WHAT YOU SHOULD DO - Among the records, find the lines that hold the string "unfold" and return them.

Stored records

○ ○ ○

(* ===== verification/StartupOk.v ===== *)
(** * Correctness of start-up

    Whatever command line is accepted, the server starts with slab classes the
    allocator can work with, and so in a state with the invariant. *)

From S2P Require Import Prelude Util Time Assoc Item State Slabs Items Startup Inv SlabsOk ItemsOk StoreOk.
Open Scope Z_scope.
Implicit Types (c : conf).

(** ** Doubles *)

(** [f <= 2 ^ b] *)
Definition le_pow (f : double) (b : Z) : bool :=
  match f with
  | Double man ex => if 0 <=? ex then man * 2 ^ ex <=? 2 ^ b else man <=? 2 ^ (b - ex)
  | Infinity | NaN => false
  end.

Lemma round53_bounds p : 0 < p -> let '(q, k) := round53 p in
  0 <= k /\ p / 2 ^ k <= q <= p / 2 ^ k + 1 /\ (k = 0 -> q = p) /\ (0 < k -> 2 ^ 52 <= p / 2 ^ k < 2 ^ 53).
Proof.
  intros Hp. unfold round53. set (k := Z.max 0 (Z.log2 p - 52)). assert (0 <= k) as Hk by lia.
  split; [done|]. split; [destruct (_ || _); lia|]. split.
  - intros ->. rewrite Z.div_1_r, Z.mod_1_r. done.
  - intros Hk0. assert (Z.log2 p = k + 52) as Hl by lia. destruct (Z.log2_spec p Hp) as [L1 L2]. rewrite Hl in L1, L2.
    rewrite Z.pow_add_r in L1 by lia. replace (Z.succ (k + 52)) with (k + 53) in L2 by lia. rewrite Z.pow_add_r in L2 by lia.
    assert (0 < 2 ^ k) by (by apply Z.pow_pos_nonneg). split; [apply Z.div_le_lower_bound; lia|apply Z.div_lt_upper_bound; lia].
Qed.

(** Multiplying with a factor above one does not shrink. *)
Lemma times_grows n f : 0 < n < 2 ^ 28 -> le_one f = false -> le_pow f 32 = true -> exists v, times n f = Some v /\ n <= v < 2 ^ 62.
Proof.
  intros Hn H1 H2. destruct f as [m e| |]; [|done..]. unfold times, le_one, le_pow in *.
  assert (0 < m) as Hm.
  { destruct (Z.leb_spec 0 e); [apply Z.leb_gt in H1|apply Z.leb_gt in H1; pose proof (Z.pow_pos_nonneg 2 (- e)); lia].
    pose proof (Z.pow_pos_nonneg 2 e). nia. }
  pose proof (round53_bounds (n * m) ltac:(nia)) as HR. destruct (round53 (n * m)) as [q k]. destruct HR as (Hk & Hq & H0 & H53).
  assert (n <= (if 0 <=? e + k then q * 2 ^ (e + k) else q / 2 ^ - (e + k)) < 2 ^ 62) as Hv.
  2: { eexists. split; [|exact Hv]. cbv zeta. destruct (Z.ltb_spec (if 0 <=? e + k then q * 2 ^ (e + k) else q / 2 ^ - (e + k)) (2 ^ 64)); [done|lia]. }
  assert (0 < 2 ^ k) as P1 by (by apply Z.pow_pos_nonneg). pose proof (Z.mul_div_le (n * m) (2 ^ k) P1) as Hd.
  destruct (Z.leb_spec 0 e) as [He|He]; apply Z.leb_gt in H1; apply Z.leb_le in H2.
  - rewrite (proj2 (Z.leb_le 0 (e + k))) by lia. rewrite Z.pow_add_r by lia. assert (0 < 2 ^ e) as P2 by (by apply Z.pow_pos_nonneg).
    destruct (Z.eq_dec k 0) as [-> |Hk0]; [rewrite (H0 eq_refl); nia|]. specialize (H53 ltac:(lia)).
    assert ((n * m / 2 ^ k) * (2 ^ e * 2 ^ k) < 2 ^ 60) by nia. split; nia.
  - assert (0 < 2 ^ (- e)) as P2 by (apply Z.pow_pos_nonneg; lia). replace (32 - e) with (32 + - e) in H2 by lia. rewrite Z.pow_add_r in H2 by lia.
    destruct (Z.leb_spec 0 (e + k)) as [Hx|Hx].
    + assert (0 < 2 ^ (e + k)) as P3 by (by apply Z.pow_pos_nonneg). assert (2 ^ k = 2 ^ (e + k) * 2 ^ (- e)) as E by (rewrite <-Z.pow_add_r by lia; f_equal; lia).
      specialize (H53 ltac:(lia)). assert ((n * m / 2 ^ k) * 2 ^ (e + k) < 2 ^ 60) by nia. split; nia.
    + assert (0 < 2 ^ (- (e + k))) as P3 by (apply Z.pow_pos_nonneg; lia).
      assert (n <= n * m / 2 ^ (- e)) as Hlow by (apply Z.div_le_lower_bound; nia).
      assert (n * m / 2 ^ k / 2 ^ (- (e + k)) = n * m / 2 ^ (- e)) as E.
      { rewrite Z.div_div by lia. rewrite <-Z.pow_add_r by lia. do 2 f_equal. lia. }
      split; [rewrite <-E in Hlow; etrans; [exact Hlow|]; apply Z.div_le_mono; lia|].
      destruct (Z.eq_dec k 0) as [-> |Hk0].
      * rewrite (H0 eq_refl). rewrite Z.add_0_r. apply Z.div_lt_upper_bound; [lia|]. nia.
      * specialize (H53 ltac:(lia)). apply Z.div_lt_upper_bound; [lia|]. nia.
Qed.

○ ○ ○

ANSWER TO THIS TASK -
  intros Hp. unfold round53. set (k := Z.max 0 (Z.log2 p - 52)). assert (0 <= k) as Hk by lia.
  intros Hn H1 H2. destruct f as [m e| |]; [|done..]. unfold times, le_one, le_pow in *.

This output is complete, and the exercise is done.